Other immutable characteristics that seemed to increase a woman's odds of having a stillbirth included having an AB blood type and having had a miscarriage or stillbirth previously.
With these unmodifiable risks, "it's a balancing act" in knowing about them but keeping fear from taking over, Saade notes. The majority of women who have some of these unalterable risk factors will still have live births.
And one of the best way to develop a better understanding of the causes of stillbirths is to keep collecting data—which means evaluating new cases via placental analysis, autopsy and, when possible, genetic analysis. Despite the emotional challenge of evaluating stillbirths, it is "a very important thing" to do, Silver asserts. And often, the process can bring closure to families in addition to medical information that could help lessen the odds of future stillbirths for that mother—and others—he notes.
In need of new numbers
Even though the new studies shine a brighter light on the elusive causes of stillbirth, the reasons behind the majority of cases are still mysterious. "The biggest component to the risk for stillbirth is something else—some factors that we haven't analyzed yet or some factors we don't know," Saade says. In the stillbirths analyzed in Silver's study, more than a third had no probable cause.
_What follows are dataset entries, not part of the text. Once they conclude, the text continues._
Lemma C10_preflight_answered_by_middleware_witness :
  let req := mkRequest "OPTIONS" "/health" ""
               [("origin", "http://example.com");
                ("access-control-request-method", "POST")] "" in
  (method req = "OPTIONS"
   /\ hget "origin" (req_headers req) = Some "http://example.com"
   /\ hget "access-control-request-method" (req_headers req) = Some "POST") /\
  (asgi_app req = preflight_response main_cors (req_headers req)
   /\ (In "POST" ALL_METHODS ->
       status (asgi_app req) = 200
       /\ hget "access-control-allow-origin" (resp_headers (asgi_app req))
          = Some "http://example.com"
       /\ hget "access-control-allow-methods" (resp_headers (asgi_app req))
          = Some "DELETE, GET, HEAD, OPTIONS, PATCH, POST, PUT"
       /\ hget "access-control-allow-credentials" (resp_headers (asgi_app req))
          = Some "true")
   /\ (~ In "POST" ALL_METHODS ->
       status (asgi_app req) = 400
       /\ resp_body (asgi_app req) = BText "Disallowed CORS method")).
Proof.
  split; [repeat split|].
  apply C10_preflight_answered_by_middleware; reflexivity.
Defined.

(** ** Further properties of the application *)

Lemma asgi_app_preflight (req : Request) :
  is_preflight req = true -> asgi_app req = preflight_response main_cors (req_headers req).
Proof.
  unfold is_preflight, asgi_app, server_error_mw, cors_mw.
  destruct (hget "origin" (req_headers req)); [|discriminate].
  intros ->. reflexivity.
Qed.



(** X2: the application never reads the request body: two requests that
    differ only in their bodies get the same response and leave the server
    in the same state. *)
Theorem X2_body_ignored (st : ServerState) (m p q : string) (hs : Headers) (b1 b2 : string)
  (sc : Scheme) (sv : option (string * Z)) :
  serve st (mkScope m p q hs b1 sc sv) = serve st (mkScope m p q hs b2 sc sv).
Proof. reflexivity. Qed.

Lemma route_matches_not_none (r : Route) (m p : string) :
  route_matches r m p <> MNone -> path_matches (route_path r) p = true.
Proof.
  unfold route_matches. destruct (path_matches (route_path r) p); [reflexivity|].
  intro H. exfalso. apply H. reflexivity.
Qed.

(** Outside preflights, the CORS layer leaves every header other than its
    own and [vary] as the routing layer set it. *)
Lemma asgi_app_nonpreflight_hget (req : Request) (r : Response) (k : string) :
  is_preflight req = false -> exception_mw router req = inl r ->
  ~ In k ["access-control-allow-origin"; "access-control-allow-credentials"; "vary"] ->
  hget k (resp_headers (asgi_app req)) = hget k (resp_headers r).
Proof.
  unfold is_preflight, asgi_app, server_error_mw, cors_mw. intros Hp Hr Hk.
  assert (H1 : k <> "access-control-allow-origin") by (intro E; apply Hk; rewrite E; simpl; tauto).
  assert (H2 : k <> "access-control-allow-credentials") by (intro E; apply Hk; rewrite E; simpl; tauto).
  assert (H3 : k <> "vary") by (intro E; apply Hk; rewrite E; simpl; tauto).
  destruct (hget "origin" (req_headers req)) as [o|].
  - rewrite Hp, Hr. unfold cors_send. cbn [resp_headers].
    change (simple_headers main_cors)
      with [("access-control-allow-origin", "*"); ("access-control-allow-credentials", "true")].
    unfold hupdate. cbn [fold_left].
    change (allow_all_origins main_cors) with true. cbn [andb negb].
    destruct (hmem "cookie" (req_headers req)); unfold allow_explicit_origin;
      repeat rewrite hget_add_vary_other by exact H3;
      repeat rewrite hget_hset_other by assumption; reflexivity.
  - rewrite Hr. reflexivity.
Qed.








Definition health_route : Route := mkRoute "/health" ["GET"] (EApi health_check).

(** X3: outside preflights, a request on a path the [/health] route's
    regex accepts, with any method but [GET] ([HEAD] included), gets 405
    with the JSON body [{"detail": "Method Not Allowed"}] and the header
    [Allow: GET]. *)
Theorem X3_method_not_allowed (req : Request)
  (Hpre : is_preflight req = false)
  (Hp : path_matches "/health" (path req) = true) (Hm : method req <> "GET") :
  status (asgi_app req) = 405
  /\ resp_body (asgi_app req) = BJson (JObj [("detail", JStr "Method Not Allowed")])
  /\ hget "allow" (resp_headers (asgi_app req)) = Some "GET"
  /\ hget "content-type" (resp_headers (asgi_app req)) = Some "application/json".
Proof.
  assert (Hhr : In health_route app_routes) by (simpl; tauto).
  destruct (inner_cases req)
    as [[rt' [Hin' [Hm' H]]] | [[rt' [Hin' [Hm' H]]] | [Hnone _]]].
  - exfalso. apply route_matches_full in Hm' as [Hp' Hmeth].
    rewrite (app_routes_match_unique rt' health_route (path req) Hin' Hhr Hp' Hp) in Hmeth.
    destruct Hmeth as [Hmeth|[]]. congruence.
  - pose proof (route_matches_not_none rt' (method req) (path req)
                  ltac:(rewrite Hm'; discriminate)) as Hp'.
    rewrite (app_routes_match_unique rt' health_route (path req) Hin' Hhr Hp' Hp) in H.
    destruct (asgi_app_nonpreflight req _ Hpre H) as [Hs Hb].
    rewrite Hs, Hb.
    rewrite (asgi_app_nonpreflight_hget req _ "allow" Hpre H) by (simpl; intuition discriminate).
    rewrite (asgi_app_nonpreflight_hget req _ "content-type" Hpre H)
      by (simpl; intuition discriminate).
    repeat split.
  - exfalso. rewrite Forall_forall in Hnone.
    apply (route_matches_path_matches health_route (method req) (path req) Hp).
    exact (Hnone health_route Hhr).
Qed.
Saade and his colleagues are still analyzing data collected from the two-year study and are going to be looking for genetic and genetic-environment trends. Newfound risk factors might help doctors assess a woman's risk of stillbirth early in pregnancy or even before she becomes pregnant. Ultimately, Saade hopes, "we'll have some kind of classification of risk" to keep a closer eye on women who might be more likely to lose their fetus some time after 20 weeks. "Then we can either modify the risk factor—or develop treatment that would prevent the stillbirth," he says.
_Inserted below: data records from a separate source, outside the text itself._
Lemma iterates_sequential_reaps os pipeline count files i st w st' w' :
  iterates os pipeline count files i st w st' w' ->
  parallel (rs_config st) = false ->
  exists evs spawned,
    trace w' = trace w ++ evs /\
    forks evs = run_forks pipeline (runs_from pipeline (next_pid w) spawned) /\
    reaps evs = run_reaps os pipeline (runs_from pipeline (next_pid w) spawned) /\
    spawned `sublist_of` files /\
    (quiet os -> spawned = List.filter (valid os pipeline) files).
Proof.
  intros H. iterates_induction H; intros Hmode; cbn [rs_config] in *.
  - exists [], []. rewrite app_nil_r. repeat split; reflexivity.
  - destruct (IH Hmode) as (evs & spawned & Ht & Hf & Hr & Hsub & Hq).
    destruct (validation_quiet os pipeline file) as (Hvf & _).
    exists (validation os pipeline file ++ evs), spawned.
    split; [rewrite Ht; cbn [emit trace]; now rewrite app_assoc|].
    rewrite forks_app, reaps_app, Hvf, validation_no_reaps. cbn [app].
    repeat split; auto.
    + now apply sublist_cons.
    + intros Hquiet. cbn [List.filter]. rewrite Hv. auto.
  - destruct (sequential_process_reaps os pipeline file (rs_stats st)
                (emit (validation os pipeline file) w))
      as (w2 & evs & E & _ & Ht & Hf & Hr).
    rewrite E in Hseq. injection Hseq as <- <-.
    destruct (validation_quiet os pipeline file) as (Hvf & _).
    exists (validation os pipeline file ++ evs), [file].
    split; [rewrite Ht; cbn [emit trace]; now rewrite app_assoc|].
    rewrite forks_app, reaps_app, Hvf, validation_no_reaps, Hf, Hr.
    cbn [app emit next_pid].
    unfold run_forks, run_reaps. cbn [runs_from flat_map fst snd]. rewrite !app_nil_r.
    repeat split; auto.
    + apply sublist_skip, sublist_nil_l.
    + intros Hquiet. rewrite Hquiet in Hbetween. discriminate.
  - destruct (sequential_process_reaps os pipeline file (rs_stats st)
                (emit (validation os pipeline file) w))
      as (w2 & evs & E & Hn & Ht & Hf & Hr).
    rewrite E in Hseq. injection Hseq as <- <-.
    destruct (IH Hmode) as (evs' & spawned & Ht' & Hf' & Hr' & Hsub & Hq).
    rewrite Hn in Hf', Hr'. cbn [emit next_pid] in *.
    destruct (validation_quiet os pipeline file) as (Hvf & _).
    exists (validation os pipeline file ++ evs ++ evs'), (file :: spawned).
    split; [rewrite Ht', Ht; cbn [emit trace]; now rewrite !app_assoc|].
    rewrite !forks_app, !reaps_app, Hvf, validation_no_reaps, Hf, Hr, Hf', Hr'.
    cbn [app]. unfold run_forks, run_reaps. cbn [runs_from flat_map fst snd].
    repeat split; auto.
    + now apply sublist_skip.
    + intros Hquiet. cbn [List.filter].
      rewrite (quiet_valid os pipeline file i Hquiet Hv). f_equal. auto.
  - congruence.
  - destruct (IH Hmode) as (evs & spawned & Ht & Hf & Hr & Hsub & Hq).
    destruct (validation_quiet os pipeline file) as (Hvf & _).
    exists (validation os pipeline file ++ evs), spawned.
    split; [rewrite Ht; cbn [emit trace]; now rewrite app_assoc|].
    rewrite forks_app, reaps_app, Hvf, validation_no_reaps. cbn [app].
    repeat split; auto.
    + now apply sublist_cons.
    + intros Hquiet. rewrite Hquiet in Hstart. discriminate.
Qed.

Lemma entries_own_agree os pipeline (m m' : gmap Z Z) entries :
  forall runs,
    (forall p, p ∈ pending entries -> m' !! p = m !! p) ->
    entries_own os pipeline m runs entries ->
    entries_own os pipeline m' runs entries.
Proof.
  induction entries as [|[ps|] entries IH]; intros runs Hagree H;
    cbn [entries_own pending] in *.
  - exact H.
  - destruct runs as [|r runs]; [contradiction|].
    destruct H as (Hps & Hown & H). split; [exact Hps|]. split.
    + eapply Forall2_impl_elem; [exact Hown|]. cbn. intros p s Hp Hs.
      rewrite Hagree; [exact Hs|]. apply elem_of_app. now left.
    + apply IH; [|exact H]. intros p Hp. apply Hagree, elem_of_app. now right.
  - apply IH; assumption.
Qed.

Lemma entries_own_pending os pipeline m entries :
  forall runs,
    entries_own os pipeline m runs entries ->
    pending entries = run_pids pipeline runs.
Proof.
  induction entries as [|[ps|] entries IH]; intros runs H;
    cbn [entries_own pending] in *.
  - now subst.
  - destruct runs as [|r runs]; [contradiction|].
    destruct H as (-> & _ & H). unfold run_pids. cbn [flat_map].
    f_equal. now apply IH.
  - now apply IH.
Qed.

(** The first pass of a parallel run, whatever the interrupt flag does. *)
Lemma iterates_parallel_reaps os pipeline count files i st w st' w' :
  iterates os pipeline count files i st w st' w' ->
  parallel (rs_config st) = true ->
  forall done,
    rs_pids st = done ++ replicate (length files) None ->
    length done = i ->
    exists evs spawned entries,
      trace w' = trace w ++ evs /\
      forks evs = run_forks pipeline (runs_from pipeline (next_pid w) spawned) /\
      waits evs = [] /\
      spawned `sublist_of` files /\
      rs_pids st' = done ++ entries /\
      entries_own os pipeline (children w')
        (runs_from pipeline (next_pid w) spawned) entries /\
      next_pid w <= next_pid w' /\
      (forall p, p ∈ pending entries -> next_pid w <= p < next_pid w') /\
      (forall q, q ∉ pending entries -> children w' !! q = children w !! q) /\
      (quiet os -> spawned = List.filter (valid os pipeline) files).
Proof.
  intros H. iterates_induction H; intros Hmode done Hpids Hdone;
    cbn [rs_config rs_pids] in *; try congruence.
  - exists [], [], []. rewrite app_nil_r. cbn [replicate length] in Hpids.
    cbn [runs_from entries_own pending].
    split; [reflexivity|]. split; [reflexivity|]. split; [reflexivity|].
    split; [reflexivity|]. split; [exact Hpids|]. split; [reflexivity|].
    split; [lia|]. split; [intros p Hp; inversion Hp|]. split; reflexivity.
  - destruct (IH Hmode (done ++ [None]))
      as (evs & spawned & entries & Ht & Hf & Hw & Hsub & Hp & Hown & Hn & Hrange
          & Hframe & Hq).
    { rewrite Hpids. cbn [length replicate]. now rewrite <- app_assoc. }
    { rewrite length_app. cbn [length]. lia. }
    destruct (validation_quiet os pipeline file) as (Hvf & Hvw & _).
    exists (validation os pipeline file ++ evs), spawned, (None :: entries).
    cbn [emit trace next_pid children entries_own pending] in *.
    split; [rewrite Ht; now rewrite app_assoc|].
    rewrite forks_app, waits_app, Hvf, Hvw. cbn [app].
    split; [exact Hf|]. split; [exact Hw|]. split; [now apply sublist_cons|].
    split; [rewrite Hp, <- app_assoc; reflexivity|].
    split; [exact Hown|]. split; [exact Hn|]. split; [exact Hrange|].
    split; [exact Hframe|].
    intros Hquiet. cbn [List.filter]. rewrite Hv. auto.
  - destruct (exec_cmd_spec os pipeline file (emit (validation os pipeline file) w))
      as (w2 & evs1 & E & Hn1 & _ & Ht1 & Hf1 & Hw1 & _).
    destruct (exec_cmd_owned os pipeline file (emit (validation os pipeline file) w))
      as (w2' & evs1' & E' & _ & _ & _ & Hown2 & Hframe2).
    rewrite E in E'. injection E' as <-.
    unfold parallel_process in Hpp. rewrite E in Hpp. injection Hpp as <- <-.
    cbn [emit trace next_pid children] in *.
    destruct (IH Hmode (done ++ [Some (stage_pids (next_pid w) (numCmds pipeline))]))
      as (evs & spawned & entries & Ht & Hf & Hw & Hsub & Hp & Hown & Hn & Hrange
          & Hframe & Hq).
    { rewrite Hpids, <- Hdone. cbn [length replicate]. apply insert_middle. }
    { rewrite length_app. cbn [length]. lia. }
    rewrite Hn1 in Hf, Hown.
    destruct (validation_quiet os pipeline file) as (Hvf & Hvw & _).
    exists (validation os pipeline file ++ evs1 ++ evs), (file :: spawned),
      (Some (stage_pids (next_pid w) (numCmds pipeline)) :: entries).
    split; [rewrite Ht, Ht1; now rewrite !app_assoc|].
    rewrite !forks_app, !waits_app, Hvf, Hvw, Hf1, Hw1, Hf, Hw. cbn [app].
    cbn [runs_from entries_own pending fst snd].
    split; [reflexivity|]. split; [reflexivity|]. split; [now apply sublist_skip|].
    split; [rewrite Hp, <- app_assoc; reflexivity|].
    split.
    { split; [reflexivity|]. split; [|exact Hown].
      eapply Forall2_impl_elem; [exact Hown2|]. cbn. intros p s Hin Hps.
      rewrite Hframe; [exact Hps|].
      intros Hin2%Hrange. apply elem_of_stage_pids in Hin. lia. }
    split; [lia|]. split.
    { intros p. rewrite elem_of_app, elem_of_stage_pids.
      intros [Hin|Hin%Hrange]; lia. }
    split.
    { intros q Hq'. rewrite Hframe, Hframe2; [reflexivity| |];
        intros Hin; apply Hq', elem_of_app; auto. }
    intros Hquiet. cbn [List.filter].
    rewrite (quiet_valid os pipeline file i Hquiet Hv). f_equal. auto.
Qed.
One of the lasting challenges to addressing this problem might be that the very definition of stillbirths has been obscuring efforts to better understand it. "It's usually treated as something that's kind of separate," Iams says, rather than as part of a continuum of other pregnancy complications.
The assessment of stillbirths has, in large part, been controlled by how early a baby might be delivered and kept alive. Women between 24 and 32 weeks of gestation are watched closely for complications, Iams notes, because at that point a fetus can often survive as a preemie. But before 24 or 26 weeks, "we don't look at that as a time in pregnancy that you can deliver the baby and prevent stillbirth," he says.
Complications between 16 and 28 weeks of gestation have a lot in common and should be treated as such, rather than separating them into two distinct groups. "Without knowing what we're doing, we've chosen to draw a line in the middle of a group of people who have the same health issue," Iams says. "From the standpoint of the science, a woman who loses a baby at 19 weeks is the same as a woman who loses a baby at 22 weeks," he notes. ”The traditional 20-week boundary between 'miscarriage' and 'birth' is not clinically or scientifically useful and thus should be abandoned," he wrote in his JAMA essay.
But erasing the 20-week line is likely to be a battle. "It's a politically sensitive line that has a lot of history and advocacy around it," Iams says. Even many of his colleagues in the medical community have been skeptical of the suggestion—if only because they are used to it as a benchmark for patient assessment and their own data collection. He and others are starting to recognize the need for a recharacterization of the event itself, "but we're swimming upstream."
The new findings do not provide "the answer to how we're going to prevent it," Saade says of stillbirth. But "we're hoping that this is the start of that."